(** * init_db.py: schema bootstrap for the notes application

    A shallow embedding of [database/init_db.py] together with the parts of
    its environment that the script talks to: Python text (code points),
    the [re] patterns it searches with, [posixpath], a small file system,
    and the SQLite statements it executes. *)

From Stdlib Require Import Ascii String DecimalString ZArith NArith Lia.
From stdpp Require Import strings gmap list.

Set Default Proof Using "Type".

(** ** Python text

    A Python [str] is a sequence of Unicode code points.  Text is assumed
    to be well formed (no lone surrogates), so encoding to UTF-8 never
    fails. *)

Abbreviation str := (list N).

Definition lit (s : string) : str :=
  N_of_ascii <$> list_ascii_of_string s.
Arguments lit s%_string : simpl never.

Module Str.

(** [str.isspace] on one code point; it is also the class [\s] of [re]
    for text patterns. *)
Definition isspace (c : N) : bool :=
  ((9 <=? c) && (c <=? 13) || (28 <=? c) && (c <=? 32)
   || (c =? 133) || (c =? 160) || (c =? 5760)
   || (8192 <=? c) && (c <=? 8202)
   || (c =? 8232) || (c =? 8233) || (c =? 8239) || (c =? 8287)
   || (c =? 12288))%N.

Fixpoint lstrip (s : str) : str :=
  match s with
  | c :: s' => if isspace c then lstrip s' else s
  | [] => []
  end.

Definition rstrip (s : str) : str := reverse (lstrip (reverse s)).

(** [s.strip()] *)
Definition strip (s : str) : str := rstrip (lstrip s).

(** Truth value of a string: [if candidate:] *)
Definition truthy (s : str) : bool :=
  match s with [] => false | _ => true end.

(** [s.startswith(p)] *)
Fixpoint startswith (p s : str) : bool :=
  match p, s with
  | [], _ => true
  | a :: p', b :: s' => (a =? b)%N && startswith p' s'
  | _ :: _, [] => false
  end.

(** Text mode with [newline=None]: on input, "\r\n" and "\r" become
    "\n".  On output nothing changes on a POSIX host. *)
Fixpoint universal_newlines (s : str) : str :=
  match s with
  | [] => []
  | c :: s' =>
      if (c =? 13)%N then
        10%N :: match s' with
                | d :: s'' =>
                    if (d =? 10)%N then universal_newlines s''
                    else universal_newlines s'
                | [] => []
                end
      else c :: universal_newlines s'
  end.

(** ASCII lower-casing, as SQLite compares identifiers. *)
Definition lower_char (c : N) : N :=
  if ((65 <=? c) && (c <=? 90))%N then (c + 32)%N else c.
Definition lower (s : str) : str := lower_char <$> s.

End Str.

(** ** The fragment of [re] used by the script

    Patterns are sequences of items; the only repetitions are greedy
    repetitions of a one-character class, and there is one capturing
    group.  Matching is leftmost with backtracking, as in [re.search]
    with [re.MULTILINE]. *)

Module Re.

Inductive atom :=
| AChar (c : N)     (* a literal character *)
| ASpace            (* \s *)
| AAny.             (* .  (no DOTALL: anything but a newline) *)

Definition atom_match (a : atom) (c : N) : bool :=
  match a with
  | AChar x => (x =? c)%N
  | ASpace => Str.isspace c
  | AAny => negb (c =? 10)%N
  end.

Inductive item :=
| One (a : atom)          (* a *)
| Star (a : atom)         (* a*   greedy *)
| GroupPlus (a : atom)    (* (a+) greedy, group 1 *)
| Bol                     (* ^ with MULTILINE *)
| Eol.                    (* $ with MULTILINE *)

Abbreviation regex := (list item).

(** Continuations receive the character just before the position and
    the remaining text. *)

Fixpoint star (a : atom) (k : option N → str → option str)
    (prev : option N) (s : str) : option str :=
  match s with
  | c :: s' =>
      if atom_match a c then
        match star a k (Some c) s' with
        | Some g => Some g
        | None => k prev s
        end
      else k prev s
  | [] => k prev s
  end.

Fixpoint plus (a : atom) (k : str → option N → str → option str)
    (acc : str) (s : str) : option str :=
  match s with
  | c :: s' =>
      if atom_match a c then
        match plus a k (acc ++ [c]) s' with
        | Some g => Some g
        | None => k (acc ++ [c]) (Some c) s'
        end
      else None
  | [] => None
  end.

(** [match_here r prev s g]: does [r] match at this position?  On
    success the result is group 1. *)
Fixpoint match_here (r : regex) (prev : option N) (s : str) (g : str)
    : option str :=
  match r with
  | [] => Some g
  | One a :: r' =>
      match s with
      | c :: s' =>
          if atom_match a c then match_here r' (Some c) s' g else None
      | [] => None
      end
  | Star a :: r' => star a (λ p t, match_here r' p t g) prev s
  | GroupPlus a :: r' => plus a (λ g' p t, match_here r' p t g') [] s
  | Bol :: r' =>
      match prev with
      | None => match_here r' prev s g
      | Some c => if (c =? 10)%N then match_here r' prev s g else None
      end
  | Eol :: r' =>
      match s with
      | [] => match_here r' prev s g
      | c :: _ => if (c =? 10)%N then match_here r' prev s g else None
      end
  end.

(** Try every start position from the left. *)
Fixpoint search_from (r : regex) (prev : option N) (s : str)
    : option str :=
  match match_here r prev s [] with
  | Some g => Some g
  | None =>
      match s with
      | c :: s' => search_from r (Some c) s'
      | [] => None
      end
  end.

(** [m = re.search(r, s, flags=re.MULTILINE)] followed by [m.group(1)] *)
Definition search (r : regex) (s : str) : option str :=
  search_from r None s.

Definition chars (s : str) : regex := (λ c, One (AChar c)) <$> s.

End Re.

(** ** posixpath *)

Module PosixPath.

Definition sep : N := 47.
Definition dot : str := lit ".".
Definition dotdot : str := lit "..".

Definition isabs (p : str) : bool := Str.startswith [sep] p.

Definition endswith_sep (p : str) : bool :=
  match last p with Some c => (c =? sep)%N | None => false end.

(** [join(a, b)] for two arguments *)
Definition join (a b : str) : str :=
  if isabs b then b
  else if negb (Str.truthy a) || endswith_sep a then a ++ b
  else a ++ [sep] ++ b.

(** [s.split('/')] *)
Fixpoint split_sep (s : str) : list str :=
  match s with
  | [] => [[]]
  | c :: s' =>
      if (c =? sep)%N then [] :: split_sep s'
      else match split_sep s' with
           | h :: t => (c :: h) :: t
           | [] => [[c]]
           end
  end.

(** ['/'.join(comps)] *)
Fixpoint join_sep (comps : list str) : str :=
  match comps with
  | [] => []
  | [c] => c
  | c :: rest => c ++ [sep] ++ join_sep rest
  end.

(** One round of the loop of [normpath] over the components. *)
Definition normpath_step (initial_slashes : nat) (new_comps : list str)
    (comp : str) : list str :=
  if bool_decide (comp = []) || bool_decide (comp = dot) then new_comps
  else if negb (bool_decide (comp = dotdot))
          || (bool_decide (initial_slashes = 0%nat)
              && bool_decide (new_comps = []))
          || (negb (bool_decide (new_comps = []))
              && bool_decide (last new_comps = Some dotdot))
  then new_comps ++ [comp]
  else if negb (bool_decide (new_comps = [])) then removelast new_comps
  else new_comps.

Definition normpath (path : str) : str :=
  if negb (Str.truthy path) then dot
  else
    let initial_slashes :=
      if isabs path then
        if Str.startswith [sep; sep] path
           && negb (Str.startswith [sep; sep; sep] path)
        then 2%nat else 1%nat
      else 0%nat in
    let comps := foldl (normpath_step initial_slashes) [] (split_sep path) in
    let path' := replicate initial_slashes sep ++ join_sep comps in
    if Str.truthy path' then path' else dot.

(** [abspath(path)] with the current directory made explicit *)
Definition abspath (cwd : str) (path : str) : str :=
  if isabs path then normpath path else normpath (join cwd path).

(** Index just after the last separator: [p.rfind('/') + 1] *)
Fixpoint after_last_sep (p : str) : nat :=
  match p with
  | [] => 0
  | c :: p' =>
      let i := after_last_sep p' in
      if bool_decide (i = 0%nat)
      then (if (c =? sep)%N then 1 else 0)%nat
      else S i
  end.

Fixpoint rstrip_sep_rev (r : str) : str :=
  match r with
  | c :: r' => if (c =? sep)%N then rstrip_sep_rev r' else r
  | [] => []
  end.
(** [head.rstrip('/')] *)
Definition rstrip_sep (p : str) : str :=
  reverse (rstrip_sep_rev (reverse p)).

(** [split(p)]: head and tail around the last separator *)
Definition split (p : str) : str * str :=
  let i := after_last_sep p in
  let head := take i p in
  let tail := drop i p in
  let head' :=
    if Str.truthy head && negb (bool_decide (head = replicate (length head) sep))
    then rstrip_sep head else head in
  (head', tail).

Definition dirname (p : str) : str := fst (split p).
Definition basename (p : str) : str := drop (after_last_sep p) p.

End PosixPath.

(** ** Python exceptions and results *)

Inductive exn_class :=
| FileExistsError | FileNotFoundError | PermissionError
| NotADirectoryError | IsADirectoryError      (* subclasses of OSError *)
| UnicodeDecodeError | TypeError
| OperationalError | DatabaseError | IntegrityError | ProgrammingError.

#[global] Instance exn_class_eq_dec : EqDecision exn_class.
Proof. solve_decision. Defined.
○ ○ ○ ○ ○ ○ ○
◆ Task to carry out
From the records above, repeat exactly the lines from the one with "(negb (bool_decide (new_comps = []))" through the one with "Definition abspath (cwd", both included.

◆ Solution
          || (negb (bool_decide (new_comps = []))
              && bool_decide (last new_comps = Some dotdot))
  then new_comps ++ [comp]
  else if negb (bool_decide (new_comps = [])) then removelast new_comps
  else new_comps.

Definition normpath (path : str) : str :=
  if negb (Str.truthy path) then dot
  else
    let initial_slashes :=
      if isabs path then
        if Str.startswith [sep; sep] path
           && negb (Str.startswith [sep; sep; sep] path)
        then 2%nat else 1%nat
      else 0%nat in
    let comps := foldl (normpath_step initial_slashes) [] (split_sep path) in
    let path' := replicate initial_slashes sep ++ join_sep comps in
    if Str.truthy path' then path' else dot.

(** [abspath(path)] with the current directory made explicit *)
Definition abspath (cwd : str) (path : str) : str :=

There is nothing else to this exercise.